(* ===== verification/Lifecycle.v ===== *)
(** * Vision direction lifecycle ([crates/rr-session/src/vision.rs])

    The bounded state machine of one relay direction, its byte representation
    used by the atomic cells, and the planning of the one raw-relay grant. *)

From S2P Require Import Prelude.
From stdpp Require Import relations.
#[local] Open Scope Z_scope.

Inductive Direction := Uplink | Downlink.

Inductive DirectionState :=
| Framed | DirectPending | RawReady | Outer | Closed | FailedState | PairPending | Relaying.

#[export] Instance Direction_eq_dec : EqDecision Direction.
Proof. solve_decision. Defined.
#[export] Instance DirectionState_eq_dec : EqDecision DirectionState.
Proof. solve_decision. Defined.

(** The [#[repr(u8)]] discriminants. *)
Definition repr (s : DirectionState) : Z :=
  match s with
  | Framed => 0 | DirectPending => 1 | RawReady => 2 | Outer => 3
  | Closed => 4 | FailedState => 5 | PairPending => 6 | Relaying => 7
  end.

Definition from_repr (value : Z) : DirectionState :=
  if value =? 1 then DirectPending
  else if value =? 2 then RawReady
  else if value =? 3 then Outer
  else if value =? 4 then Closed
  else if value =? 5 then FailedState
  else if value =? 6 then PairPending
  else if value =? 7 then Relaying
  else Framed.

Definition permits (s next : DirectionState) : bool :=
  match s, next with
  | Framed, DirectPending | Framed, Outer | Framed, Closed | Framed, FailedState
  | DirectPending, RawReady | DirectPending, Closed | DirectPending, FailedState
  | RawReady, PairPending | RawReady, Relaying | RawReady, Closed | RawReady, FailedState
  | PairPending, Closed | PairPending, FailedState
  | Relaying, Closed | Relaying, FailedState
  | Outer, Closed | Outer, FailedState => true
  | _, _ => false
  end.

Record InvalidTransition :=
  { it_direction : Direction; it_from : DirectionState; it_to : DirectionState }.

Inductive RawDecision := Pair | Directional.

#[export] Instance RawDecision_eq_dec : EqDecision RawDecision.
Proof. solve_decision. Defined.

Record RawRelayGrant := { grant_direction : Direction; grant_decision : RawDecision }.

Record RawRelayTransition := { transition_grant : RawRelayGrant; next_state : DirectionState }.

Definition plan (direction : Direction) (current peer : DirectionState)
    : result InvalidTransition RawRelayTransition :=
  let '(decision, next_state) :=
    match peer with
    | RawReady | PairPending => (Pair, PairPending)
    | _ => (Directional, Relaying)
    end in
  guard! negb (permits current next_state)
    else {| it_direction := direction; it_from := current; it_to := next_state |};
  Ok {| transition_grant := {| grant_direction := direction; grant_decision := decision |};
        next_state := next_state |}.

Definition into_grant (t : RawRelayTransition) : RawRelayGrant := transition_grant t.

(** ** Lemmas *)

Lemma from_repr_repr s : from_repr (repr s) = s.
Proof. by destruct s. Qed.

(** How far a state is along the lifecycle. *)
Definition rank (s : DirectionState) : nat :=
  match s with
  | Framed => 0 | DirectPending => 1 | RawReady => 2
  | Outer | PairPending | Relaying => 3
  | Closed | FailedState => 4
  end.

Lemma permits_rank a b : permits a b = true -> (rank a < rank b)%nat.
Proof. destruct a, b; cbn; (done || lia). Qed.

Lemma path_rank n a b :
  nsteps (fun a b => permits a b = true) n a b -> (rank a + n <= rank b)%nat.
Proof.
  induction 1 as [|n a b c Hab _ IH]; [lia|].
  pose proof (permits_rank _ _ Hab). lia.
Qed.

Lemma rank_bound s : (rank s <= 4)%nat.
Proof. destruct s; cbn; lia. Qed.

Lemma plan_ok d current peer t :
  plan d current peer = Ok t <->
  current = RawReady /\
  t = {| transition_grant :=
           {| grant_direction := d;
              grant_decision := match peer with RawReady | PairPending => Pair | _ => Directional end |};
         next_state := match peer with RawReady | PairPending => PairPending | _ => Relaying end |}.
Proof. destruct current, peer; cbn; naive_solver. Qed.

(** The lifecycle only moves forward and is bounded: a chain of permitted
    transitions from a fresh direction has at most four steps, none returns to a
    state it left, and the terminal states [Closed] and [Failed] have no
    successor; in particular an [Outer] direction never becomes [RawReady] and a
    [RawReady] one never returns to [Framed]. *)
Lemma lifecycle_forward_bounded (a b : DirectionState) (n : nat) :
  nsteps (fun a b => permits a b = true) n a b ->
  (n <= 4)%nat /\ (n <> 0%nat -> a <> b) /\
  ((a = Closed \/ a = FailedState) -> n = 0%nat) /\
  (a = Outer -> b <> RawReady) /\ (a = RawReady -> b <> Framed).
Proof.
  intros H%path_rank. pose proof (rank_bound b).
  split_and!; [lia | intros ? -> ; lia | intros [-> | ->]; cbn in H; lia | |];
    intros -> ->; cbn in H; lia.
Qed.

---

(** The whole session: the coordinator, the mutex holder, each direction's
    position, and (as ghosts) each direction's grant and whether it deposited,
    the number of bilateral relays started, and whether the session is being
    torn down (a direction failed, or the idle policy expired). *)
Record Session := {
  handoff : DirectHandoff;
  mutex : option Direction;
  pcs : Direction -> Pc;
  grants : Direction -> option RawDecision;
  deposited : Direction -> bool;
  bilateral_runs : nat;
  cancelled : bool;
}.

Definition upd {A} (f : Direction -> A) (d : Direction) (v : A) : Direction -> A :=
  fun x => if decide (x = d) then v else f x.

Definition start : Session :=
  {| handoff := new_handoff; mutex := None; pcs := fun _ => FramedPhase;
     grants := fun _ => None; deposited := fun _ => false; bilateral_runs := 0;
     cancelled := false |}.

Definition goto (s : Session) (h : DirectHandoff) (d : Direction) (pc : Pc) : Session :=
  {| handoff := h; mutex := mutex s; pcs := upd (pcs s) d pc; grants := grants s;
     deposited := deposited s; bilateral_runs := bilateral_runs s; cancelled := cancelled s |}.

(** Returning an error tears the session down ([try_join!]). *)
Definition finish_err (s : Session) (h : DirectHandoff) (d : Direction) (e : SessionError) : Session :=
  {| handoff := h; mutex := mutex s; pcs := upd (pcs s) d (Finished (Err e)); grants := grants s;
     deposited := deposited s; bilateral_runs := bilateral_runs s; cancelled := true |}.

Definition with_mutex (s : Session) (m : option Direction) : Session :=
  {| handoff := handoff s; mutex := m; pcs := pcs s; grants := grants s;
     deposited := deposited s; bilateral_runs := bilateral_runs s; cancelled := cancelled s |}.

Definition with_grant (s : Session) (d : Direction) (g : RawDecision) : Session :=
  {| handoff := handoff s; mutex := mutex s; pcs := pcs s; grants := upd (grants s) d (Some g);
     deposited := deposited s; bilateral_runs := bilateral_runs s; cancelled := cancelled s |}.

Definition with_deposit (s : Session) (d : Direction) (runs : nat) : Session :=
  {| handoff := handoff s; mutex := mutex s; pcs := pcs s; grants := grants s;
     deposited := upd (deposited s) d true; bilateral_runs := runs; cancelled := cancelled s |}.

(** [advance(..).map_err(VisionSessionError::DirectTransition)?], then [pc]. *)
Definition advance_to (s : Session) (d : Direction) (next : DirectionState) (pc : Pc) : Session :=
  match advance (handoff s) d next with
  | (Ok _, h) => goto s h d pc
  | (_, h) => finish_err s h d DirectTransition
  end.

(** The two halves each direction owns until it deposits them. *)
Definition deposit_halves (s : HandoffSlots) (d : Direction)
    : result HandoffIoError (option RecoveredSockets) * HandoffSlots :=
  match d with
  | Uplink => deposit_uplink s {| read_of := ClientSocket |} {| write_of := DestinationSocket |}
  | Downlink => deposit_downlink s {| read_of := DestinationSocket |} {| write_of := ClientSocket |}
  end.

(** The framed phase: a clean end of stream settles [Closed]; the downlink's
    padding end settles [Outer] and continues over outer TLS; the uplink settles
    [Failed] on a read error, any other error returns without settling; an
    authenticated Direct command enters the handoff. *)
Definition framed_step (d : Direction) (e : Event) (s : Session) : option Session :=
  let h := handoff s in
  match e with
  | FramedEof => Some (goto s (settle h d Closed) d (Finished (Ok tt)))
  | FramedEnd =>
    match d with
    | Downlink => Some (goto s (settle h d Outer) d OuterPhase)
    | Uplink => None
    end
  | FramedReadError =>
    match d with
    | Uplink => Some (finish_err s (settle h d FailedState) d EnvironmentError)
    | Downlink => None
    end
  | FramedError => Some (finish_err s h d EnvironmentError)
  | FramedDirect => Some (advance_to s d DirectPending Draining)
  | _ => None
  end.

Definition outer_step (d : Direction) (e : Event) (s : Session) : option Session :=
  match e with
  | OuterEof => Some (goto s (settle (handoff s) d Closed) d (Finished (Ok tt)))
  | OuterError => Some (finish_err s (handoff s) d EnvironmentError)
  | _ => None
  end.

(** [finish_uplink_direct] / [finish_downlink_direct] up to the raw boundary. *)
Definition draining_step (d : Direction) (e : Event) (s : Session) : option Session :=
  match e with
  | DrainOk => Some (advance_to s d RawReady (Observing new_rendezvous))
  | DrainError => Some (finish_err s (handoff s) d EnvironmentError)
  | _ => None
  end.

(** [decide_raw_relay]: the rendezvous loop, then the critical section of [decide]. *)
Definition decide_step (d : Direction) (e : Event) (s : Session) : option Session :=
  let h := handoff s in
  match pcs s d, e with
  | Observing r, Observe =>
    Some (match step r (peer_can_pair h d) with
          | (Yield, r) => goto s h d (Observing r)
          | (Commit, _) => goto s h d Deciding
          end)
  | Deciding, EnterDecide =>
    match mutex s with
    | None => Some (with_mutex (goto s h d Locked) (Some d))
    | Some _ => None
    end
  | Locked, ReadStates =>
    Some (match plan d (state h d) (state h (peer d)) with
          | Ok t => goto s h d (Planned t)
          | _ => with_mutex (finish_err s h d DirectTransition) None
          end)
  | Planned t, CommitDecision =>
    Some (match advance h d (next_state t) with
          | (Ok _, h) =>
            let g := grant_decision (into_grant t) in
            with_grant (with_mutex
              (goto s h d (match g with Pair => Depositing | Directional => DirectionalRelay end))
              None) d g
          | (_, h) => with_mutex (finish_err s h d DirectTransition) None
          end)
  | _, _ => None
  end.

==

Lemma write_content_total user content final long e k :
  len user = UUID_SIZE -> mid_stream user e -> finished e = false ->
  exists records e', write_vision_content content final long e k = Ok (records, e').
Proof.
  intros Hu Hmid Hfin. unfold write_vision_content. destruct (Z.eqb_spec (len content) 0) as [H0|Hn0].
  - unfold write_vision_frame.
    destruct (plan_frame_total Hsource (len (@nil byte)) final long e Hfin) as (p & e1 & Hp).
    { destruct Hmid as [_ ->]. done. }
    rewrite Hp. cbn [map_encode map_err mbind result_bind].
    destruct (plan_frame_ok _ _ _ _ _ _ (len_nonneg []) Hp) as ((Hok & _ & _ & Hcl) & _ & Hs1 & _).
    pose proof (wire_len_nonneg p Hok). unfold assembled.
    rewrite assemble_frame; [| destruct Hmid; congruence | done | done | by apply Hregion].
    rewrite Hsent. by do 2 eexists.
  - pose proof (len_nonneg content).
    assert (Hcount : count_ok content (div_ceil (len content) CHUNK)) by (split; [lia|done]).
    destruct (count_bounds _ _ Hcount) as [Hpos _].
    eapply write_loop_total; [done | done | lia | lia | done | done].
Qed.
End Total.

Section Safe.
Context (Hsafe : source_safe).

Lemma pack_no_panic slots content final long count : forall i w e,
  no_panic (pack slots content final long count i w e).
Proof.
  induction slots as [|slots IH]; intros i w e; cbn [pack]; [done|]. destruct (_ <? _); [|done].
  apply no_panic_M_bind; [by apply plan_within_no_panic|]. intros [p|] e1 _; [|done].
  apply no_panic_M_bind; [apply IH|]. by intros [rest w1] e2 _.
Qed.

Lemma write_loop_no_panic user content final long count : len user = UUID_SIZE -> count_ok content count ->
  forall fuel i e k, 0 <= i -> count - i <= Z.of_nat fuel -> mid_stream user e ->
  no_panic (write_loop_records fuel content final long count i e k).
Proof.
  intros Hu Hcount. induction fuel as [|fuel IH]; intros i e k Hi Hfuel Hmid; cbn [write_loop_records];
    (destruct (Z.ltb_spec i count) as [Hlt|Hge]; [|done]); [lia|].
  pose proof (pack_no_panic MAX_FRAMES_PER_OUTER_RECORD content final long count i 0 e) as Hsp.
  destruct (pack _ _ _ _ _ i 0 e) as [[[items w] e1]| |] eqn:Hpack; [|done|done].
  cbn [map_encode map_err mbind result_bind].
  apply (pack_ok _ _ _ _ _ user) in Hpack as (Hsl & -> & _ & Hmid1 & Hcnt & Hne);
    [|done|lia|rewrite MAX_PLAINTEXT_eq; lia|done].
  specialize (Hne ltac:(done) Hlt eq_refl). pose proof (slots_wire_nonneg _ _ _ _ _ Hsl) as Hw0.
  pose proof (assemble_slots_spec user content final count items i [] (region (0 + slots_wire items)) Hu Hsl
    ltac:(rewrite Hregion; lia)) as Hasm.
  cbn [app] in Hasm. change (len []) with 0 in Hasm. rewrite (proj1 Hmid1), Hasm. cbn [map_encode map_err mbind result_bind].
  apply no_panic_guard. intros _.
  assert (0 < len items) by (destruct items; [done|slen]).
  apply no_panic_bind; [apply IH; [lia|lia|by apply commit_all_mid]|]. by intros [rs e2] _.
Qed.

**Task instructions:** From the material given, work out how many lines hold the string "settles"; state that number and nothing further.

**Answer to this exercise:** 2